(** ** Serialized snapshots *)

(** The subtransactions that are carried. *)
Definition carried (sn : SnapshotData) (subs : list Z) : list Z := if subxip_used sn then subs else [].

Lemma opt_write w l n a before hole p :
  n = zlen l -> (l <> [] -> exists rest, a = Some (l ++ rest)) -> p = zlen before -> Z.of_nat w * zlen l <= zlen hole ->
  exists hole', (if 0 <? n then l ← array_read a n; mem_write (before ++ hole) p (flat w l) else Ok (before ++ hole))
      = Ok ((before ++ flat w l) ++ hole') /\ zlen hole' = zlen hole - Z.of_nat w * zlen l.
Proof.
  intros Hn Ha Hp Hh. destruct (Z.ltb_spec 0 n) as [Hpos | Hz].
  - rewrite (read_front n l a Hn Ha). cbn [mbind outcome_bind].
    destruct (write_next before hole [] (flat w l) p Hp) as (h' & E & Hl); [rewrite zlen_flat; lia |].
    rewrite !app_nil_r in E. rewrite E. exists h'. rewrite zlen_flat in Hl. done.
  - assert (l = []) as -> by (destruct l; [done | rewrite zlen_cons in Hn; pose proof (zlen_nonneg l); lia]).
    exists hole. cbn. rewrite app_nil_r. split; [done |]. rewrite zlen_nil. lia.
Qed.

Lemma opt_read w l n before rest off :
  n = zlen l -> off = zlen before -> Forall (fun v => 0 <= v < 256 ^ Z.of_nat w) l ->
  exists a, (if 0 <? n then l ← read_xids w (before ++ flat w l ++ rest) off n; Ok (Some l) else Ok None) = Ok a /\ (l <> [] -> a = Some l).
Proof.
  intros -> -> Hw. destruct (Z.ltb_spec 0 (zlen l)) as [Hp | Hz].
  - unfold read_xids. rewrite mem_read_mid by (done || (rewrite zlen_flat; lia)). cbn [mbind outcome_bind].
    replace (Z.to_nat (zlen l)) with (length l) by (unfold zlen; lia). rewrite unflat_flat by done. cbn [mbind outcome_bind]. by exists (Some l).
  - exists None. split; [done |]. intros Hne. destruct l; [done |]. rewrite zlen_cons in Hz. pose proof (zlen_nonneg l). lia.
Qed.

Section Serialized.
  Context (sn : SnapshotData) (tops subs xids : list Z).
  Context (Hh : haveDistribSnapshot sn = true) (Hsn : sn_ok sn tops subs).
  Context (Hds : ds_ok (dslm_ds (distribSnapshotWithLocalMapping sn)) xids).

Definition header : SerializedSnapshotData :=
  let ds := dslm_ds (distribSnapshotWithLocalMapping sn) in
  mkSerialized (xmin sn) (xmax sn) (zlen tops) (zlen (carried sn subs)) (suboverflowed sn) (takenDuringRecovery sn) (curcid sn)
    (whenTaken sn) (lsn sn) true
    (mkSerializedDS (xminAllDistributedSnapshots ds) (distribSnapshotId ds) (ds_xmin ds) (ds_xmax ds) (zlen xids)).
(** The result, the new [indexXid] and the status. *)
Definition CLOGScanForPrevStatus (indexXid : Z) st : outcome (bool * Z * Z * Xact) :=
  if indexXid =? InvalidTransactionId then Ok (false, indexXid, TRANSACTION_STATUS_IN_PROGRESS, st)
  else
    let highXid := indexXid - 1 in
    if highXid <? FirstNormalTransactionId then Ok (false, indexXid, TRANSACTION_STATUS_IN_PROGRESS, st)
    else scan_clog (S (Z.to_nat (TransactionIdToPage highXid))) highXid st.

(** ** Start-up, growth, truncation and replay *)

Definition ZeroCLOGPage (pageno : Z) st : outcome (Z * Xact) := SimpleLruZeroPage st pageno.

Definition BootStrapCLOG st : outcome Xact :=
  '(slotno, st) ← ZeroCLOGPage 0 st;
  SimpleLruWritePage st slotno.

Definition with_latest_page (pageno : Z) st : Xact := mkSlru (slots st) (cur_lru_count st) pageno (files st).

Definition StartupCLOG (nextXid : Z) st : Xact := with_latest_page (TransactionIdToPage nextXid) st.

(** The part of the page of [nextXid] from it on becomes zeroes. *)
Definition trim_page (xid : Z) (page : list Z) : outcome (list Z) :=
  let byteno := TransactionIdToByte xid in
  byte ← zget page byteno;
  page ← zset page byteno (Z.land byte (Z.shiftl 1 (bshift xid) - 1));
  mem_write page (byteno + 1) (replicate (Z.to_nat (CLOG_PAGE_BYTES - byteno - 1)) 0).

Definition TrimCLOG (nextXid : Z) st : outcome Xact :=
  let pageno := TransactionIdToPage nextXid in
  let st := with_latest_page pageno st in
  if negb (TransactionIdToPgIndex nextXid =? 0) then
    '(slotno, st) ← SimpleLruReadPage InRecovery st pageno false;
    s ← zget (slots st) slotno;
    page ← trim_page nextXid (page_buffer s);
    slot_update st slotno page
  else Ok st.

Definition ShutdownCLOG st : outcome Xact := SimpleLruFlush st.

Definition CheckPointCLOG st : outcome Xact := SimpleLruFlush st.

Definition ExtendCLOG (newestXact : Z) st : outcome Xact :=
  if negb (TransactionIdToPgIndex newestXact =? 0) && negb (TransactionIdEquals newestXact FirstNormalTransactionId) then Ok st
  else
    '(_, st) ← ZeroCLOGPage (TransactionIdToPage newestXact) st;
    Ok st.

Definition AdvanceOldestClogXid (oldestClogXid oldest_datfrozenxid : Z) : Z :=
  if TransactionIdPrecedes oldestClogXid oldest_datfrozenxid then oldest_datfrozenxid else oldestClogXid.

(** The log and the new [oldestClogXid]. *)
Definition TruncateCLOG (oldestXact oldestClogXid : Z) st : outcome (Z * Xact) :=
  let cutoffPage := TransactionIdToPage oldestXact in
  if negb (SlruScanDirCbReportPresence st cutoffPage) then Ok (oldestClogXid, st)
  else
    let oldestClogXid := AdvanceOldestClogXid oldestClogXid oldestXact in
    st ← SimpleLruTruncate st cutoffPage;
    Ok (oldestClogXid, st).

Inductive ClogRecord :=
| CLOG_ZEROPAGE (pageno : Z)
| CLOG_TRUNCATE (pageno oldestXact : Z).

Definition clog_redo (record : ClogRecord) (oldestClogXid : Z) st : outcome (Z * Xact) :=
  match record with
  | CLOG_ZEROPAGE pageno =>
      '(slotno, st) ← ZeroCLOGPage pageno st;
      st ← SimpleLruWritePage st slotno;
      Ok (oldestClogXid, st)
  | CLOG_TRUNCATE pageno oldestXact =>
      let st := with_latest_page pageno st in
      let oldestClogXid := AdvanceOldestClogXid oldestClogXid oldestXact in
      st ← SimpleLruTruncate st pageno;
      Ok (oldestClogXid, st)
  end.
End Operations.

(** ** Bits *)

Lemma bitmask : CLOG_XACT_BITMASK = 3.
Proof. reflexivity. Qed.

Lemma clog_page_bytes : CLOG_PAGE_BYTES = 32768.
Proof. reflexivity. Qed.

Lemma clog_per_page : CLOG_XACTS_PER_PAGE = 131072.
Proof. reflexivity. Qed.

Lemma zero_bytes_length : length zero_bytes = Z.to_nat CLOG_PAGE_BYTES.
Proof. apply length_replicate. Qed.

Lemma zero_bytes_lookup i : 0 <= i < CLOG_PAGE_BYTES -> zero_bytes !! Z.to_nat i = Some 0.
Proof. intros Hi. apply lookup_replicate_2. lia. Qed.

#[global] Opaque CLOG_PAGE_BYTES zero_bytes.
※ ※ ※
# HOW TO COMPLETE THIS TASK:
Search the entries for the word "TransactionIdToPgIndex", then gather every line that has it.

# SOLVED PROBLEM:
  if negb (TransactionIdToPgIndex nextXid =? 0) then
  if negb (TransactionIdToPgIndex newestXact =? 0) && negb (TransactionIdEquals newestXact FirstNormalTransactionId) then Ok st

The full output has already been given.